As product managers, we are responsible for identifying and prioritizing the features for our products. Then we spend time with Development to create new capabilities and with Marketing, Sales, and customers extolling the benefits that these capabilities will provide.
One of our key assumptions is that each new capability is valuable to some (and hopefully, all) of our customers and potential customers.
However, in today’s litigious environment, shouldn’t product managers also be concerned with protecting their own company?
In an enterprise software application, a wide variety of users perform various functions, including many that could expose their company to risks. For example, new product designs are reviewed and approved in Product Lifecycle Management or PLM systems, raw materials are acquired in ERP systems, and confidential legal matters are managed and reviewed in document management systems.

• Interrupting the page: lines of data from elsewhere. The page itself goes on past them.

(* ===== verification/FileIoSpec.v ===== *)
(** * What the storage may rely on from its files

    The calls of [FileIo.v] specified over the names, contents and recorded
    pieces alone, without mappings, permissions or directories, when no system
    call fails. [classic_satisfies] and [mmap_satisfies]: both implementations
    of [fileIo] satisfy it, the mapped one because its mappings always have the
    length of the file the name leads to. *)

From S2P Require Import Prelude GoErrors Prog FilePath Segments Disk FileIo.
From Stdlib Require Import ZArith Lia Ascii String.
From stdpp Require Import base gmap strings list.
Import os fileio.

Local Open Scope Z_scope.
Local Open Scope prog_scope.

(** ** The view *)

Record fsview : Type := mkFs {
  fv_names : gmap string nat;
  fv_data : gmap nat (list ascii);
  fv_done : gmap PieceKey bool;
}.

Definition file_of (v : fsview) (name : string) : option (nat * list ascii) :=
  match fv_names v !! name with
  | Some f => match fv_data v !! f with Some d => Some (f, d) | None => None end
  | None => None
  end.

Definition content_at (v : fsview) (name : string) : option (list ascii) := snd <$> file_of v name.

Definition set_content (v : fsview) (f : nat) (d : list ascii) : fsview :=
  mkFs (fv_names v) (<[f := d]> (fv_data v)) (fv_done v).

Definition handle_for (k : kind) (f : nat) (d : list ascii) : handle :=
  mkHandle f (match k with Classic => None | Mapped => Some (size_of d) end).

Definition handle_ok (k : kind) (v : fsview) (h : handle) (d : list ascii) : Prop :=
  fv_data v !! h_file h = Some d /\ h = handle_for k (h_file h) d.

Definition not_exist (e : error) : Prop := error_is e FsErrNotExist = true.

Definition recorded (v : fsview) (k : PieceKey) : Completion :=
  match fv_done v !! k with
  | Some c => mkCompletion None true c
  | None => mkCompletion None false false
  end.

Definition recorded_range (v : fsview) (h : string) (b e : Z) : list Completion :=
  map (fun i => recorded v (h, b + Z.of_nat i)) (seq 0 (Z.to_nat (e - b))).

(** The content a file has when it was opened for writing. *)
Definition opened (k : kind) (d : list ascii) (size : Z) : list ascii :=
  match k with Classic => d | Mapped => resize_to d size end.

Section spec.
Context `{MmapLib}.

(** Files without bytes that the mapping library refuses. *)
Definition refused (k : kind) (size : Z) : option error :=
  match k with Classic => None | Mapped => if size =? 0 then mmap_empty else None end.

Definition read_spec (k : kind) (name : string) (v : fsview) (Q : res (result handle) -> fsview -> Prop) : Prop :=
  match file_of v name with
  | None => forall err, not_exist err -> Q (Val (Err err)) v
  | Some (f, d) =>
      match refused k (size_of d) with
      | None => Q (Val (Ok (handle_for k f d))) v
      | Some err => Q (Val (Err (EWrap "mapping file: " err ""))) v
      end
  end.

Definition write_spec (k : kind) (name : string) (size : Z) (v : fsview) (Q : res (result handle) -> fsview -> Prop) : Prop :=
  0 <= size /\ refused k size = None /\
  forall f d, match file_of v name with
              | Some fd => fd = (f, d)
              | None => d = [] /\ forall name', fv_names v !! name' <> Some f
              end ->
    Q (Val (Ok (handle_for k f (opened k d size))))
      (mkFs (<[name := f]> (fv_names v)) (<[f := opened k d size]> (fv_data v)) (fv_done v)).

Definition os_spec B (e : osE B) (v : fsview) : (res B -> fsview -> Prop) -> Prop :=
  match e in osE B0 return (res B0 -> fsview -> Prop) -> Prop with
  | Stat name => fun Q =>
      match content_at v name with
      | Some d => Q (Val (Ok (size_of d))) v
      | None => forall err, not_exist err -> Q (Val (Err err)) v
      end
  | Chmod _ _ | MkdirAll _ => fun Q => forall r, Q (Val r) v
  | Close _ => fun Q => forall r, Q (Val r) v
  | OpenFile name true true => fun Q =>
      (match content_at v name with Some d => d = [] | None => True end) /\
      (forall err, Q (Val (Err err)) v) /\
      (forall f, match file_of v name with
                 | Some fd => fst fd = f
                 | None => forall name', fv_names v !! name' <> Some f
                 end ->
         Q (Val (Ok f)) (mkFs (<[name := f]> (fv_names v)) (<[f := []]> (fv_data v)) (fv_done v)))
  | PcGet k => fun Q => 0 <= snd k /\ Q (Val (Ok (recorded v k))) v
  | PcSet k b => fun Q =>
      0 <= snd k /\ (forall err, Q (Val (Some err)) v) /\
      Q (Val None) (mkFs (fv_names v) (fv_data v) (<[k := b]> (fv_done v)))
  | PcRange h b e => fun Q =>
      0 <= b /\ (exists i, is_Some (fv_done v !! (h, i))) /\
      Q (Val None) v /\ Q (Val (Some (recorded_range v h b e))) v
  | PcPersistent => fun Q => forall b, Q (Val b) v
  | Panic msg => fun Q => Q (Panicked msg) v
  | _ => fun _ => False
  end.

Definition io_spec (k : kind) : spec ioE fsview := fun B e v =>
  match e in ioE B0 return (res B0 -> fsview -> Prop) -> Prop with
  | openForSharedRead name => read_spec k name v
  | openForRead name => read_spec k name v
  | openForWrite name size => write_spec k name size v
  | flush name off n => fun Q =>
      (0 <= off /\ 0 <= n /\
       forall d, content_at v name = Some d -> k = Mapped -> off + n <= size_of d) /\
      forall r, Q (Val r) v
  | rename from to => fun Q =>
      from <> to /\
      match fv_names v !! from with
      | Some f => Q (Val None) (mkFs (<[to := f]> (delete from (fv_names v))) (fv_data v) (fv_done v))
      | None => forall err, not_exist err -> Q (Val (Some err)) v
      end
  | ReadAt h len off => fun Q =>
      exists d, handle_ok k v h d /\ 0 <= len /\ 0 <= off <= size_of d /\
      forall err, (err = None \/ err = Some (ESentinel IoEOF)) ->
        (size_of (slice d off len) < len -> err = Some (ESentinel IoEOF)) ->
        Q (Val (slice d off len, err)) v
  | WriteAt h p off => fun Q =>
      exists d, handle_ok k v h d /\ 0 <= off /\ (k = Mapped -> off + size_of p <= size_of d) /\
      Q (Val (size_of p, None)) (set_content v (h_file h) (splice d p off))
  | CloseHandle h => fun Q => Q (Val None) v
  | seekDataOrEof h off => fun Q =>
      exists d, handle_ok k v h d /\ 0 <= off /\
      forall r, (off <= size_of d -> off <= r <= size_of d /\
                 forall i, off <= i < r -> d !! Z.to_nat i = Some zero_byte) ->
        (size_of d < off -> r = size_of d) -> Q (Val (r, None)) v
  | writeToN h pos n => fun Q =>
      exists d, handle_ok k v h d /\ 0 <= pos /\ 0 <= n /\
      Q (Val (slice d pos n,
              if bool_decide (k = Classic) && (pos + n <? size_of d) then Some (ESentinel IoErrShortWrite) else None)) v
  | Os e => os_spec _ e v
  end.

#[export] Instance io_spec_mono k : SpecMono (io_spec k).
Proof.
  intros B e v P Q HPQ.
  destruct e as [n|n|n s|n o l|n n'|h l o|h p o|h|h o|h o l|B e]; cbn [io_spec];
    unfold read_spec, write_spec; try (repeat case_match; naive_solver).
  destruct e; cbn [os_spec]; repeat case_match; naive_solver.
Qed.
End spec.
Lemma allFilePiecesComplete_ok v j x f :
  ls !! j = Some x -> file_at t j = Some f -> (exists q, is_Some (fv_done v !! (infoHash t, q))) ->
  wpt (io_spec k) (allFilePiecesComplete t f)
    (fun r v' => v' = v /\ exists b, r = Val (Ok b) /\ (b = true <-> all_done v j x)) v.
Proof.
  intros Hj Hf Hex. destruct (piece_range j x f Hj Hf) as (Hb0 & _ & Hrange).
  unfold allFilePiecesComplete. apply wpt_bind; [apply _|].
  cbn. split; [lia|]. split; [done|]. set (m := Z.to_nat (endPieceIndex f - beginPieceIndex f)).
  assert (forall cs, cs_of v (beginPieceIndex f) m cs -> wpt (io_spec k) (all_complete t cs (beginPieceIndex f) m)
    (fun r v' => v' = v /\ exists b, r = Val (Ok b) /\ (b = true <-> all_done v j x)) v) as Hgo.
  { intros cs Hcs. eapply wpt_mono; [apply _| |apply all_complete_ok; [lia|exact Hcs]].
    intros r v' (-> & b & -> & Hb). split; [done|]. exists b. split; [done|]. rewrite Hb. unfold all_done, m. split.
    - intros H q H1 H2. apply H. destruct (Hrange q) as [_ Hr]. specialize (Hr (conj H1 H2)). lia.
    - intros H q Hq. destruct (Hrange q) as [Hr _]. apply H; apply Hr; lia. }
  split; apply Hgo; [by left|by right].
Qed.

(** ** Renaming *)

(** The file is under the other name, or nothing happened. *)
Definition same (v v' : fsview) (j : nat) : Prop :=
  content_at v' (part j) = content_at v (part j) /\ content_at v' (final j) = content_at v (final j).
Definition promoted (v v' : fsview) (j : nat) : Prop :=
  exists d, content_at v (part j) = Some d /\ content_at v' (part j) = None /\ content_at v' (final j) = Some d.
Definition demoted (v v' : fsview) (j : nat) : Prop :=
  exists d, content_at v (final j) = Some d /\ content_at v' (final j) = None /\ content_at v' (part j) = Some d.

(** Only names of the torrent's files changed, as [R] says. *)
Record renamed (R : nat -> Z -> Prop) (v v' : fsview) : Prop := {
  rn_view : wf_view v';
  rn_done : fv_done v' = fv_done v;
  rn_files : forall j x, ls !! j = Some x -> same v v' j \/ R j x;
}.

Each of these systems have one thing in common — it is possible for an “authorized user” to perform an action that could put their company in a compromising situation. And if someone has stolen this user’s identity and a terrible situation results — do you think that they will attempt to hold the enterprise software vendor responsible?
Of course they will.
If today’s legal system allows the manufacturer to be held liable when someone falls off the top of one of their step ladders, it will be easy to hold the enterprise software company responsible when the strategy of a defense team in a high-profile legal matter is downloaded and released to the public by someone who guessed the lead counsel’s password.
And what about a situation where a new part in an automobile is approved by a well-meaning administrative assistant who misunderstood which part their boss said to approve. When this approved part is later discovered to be faulty and results in the deaths of a number of people, don’t you think that the company will complain that it was “too easy” for the assistant to pretend to be her boss and that the software should have done a better job of detecting and preventing this action? Unfortunately, the answer is probably “yes”.
Thus, I believe Product Management needs to expand the criteria that we use to evaluate potential product capabilities, as follows:
- Riskiness — Capabilities that the product absolutely must have to protect the viability of “our” company.
- Must Have — Capabilities that the product must have in order to be effective in the market place.
- Should Have — Capabilities that the product should have, but are not required.
- Nice to Have — Capabilities that we would like to have, but are not required.
This approach will result in more time being spent resolving “Risk” issues and less time on user-visible features that could generate revenue — which could also threaten the continued existence of the software company. Oh joy!! Yet another trade-off for Product Management to balance.
So, what do you think? Does this topic ever come up in your product planning? Or does your company depend on the fine print of your license agreements to protect itself?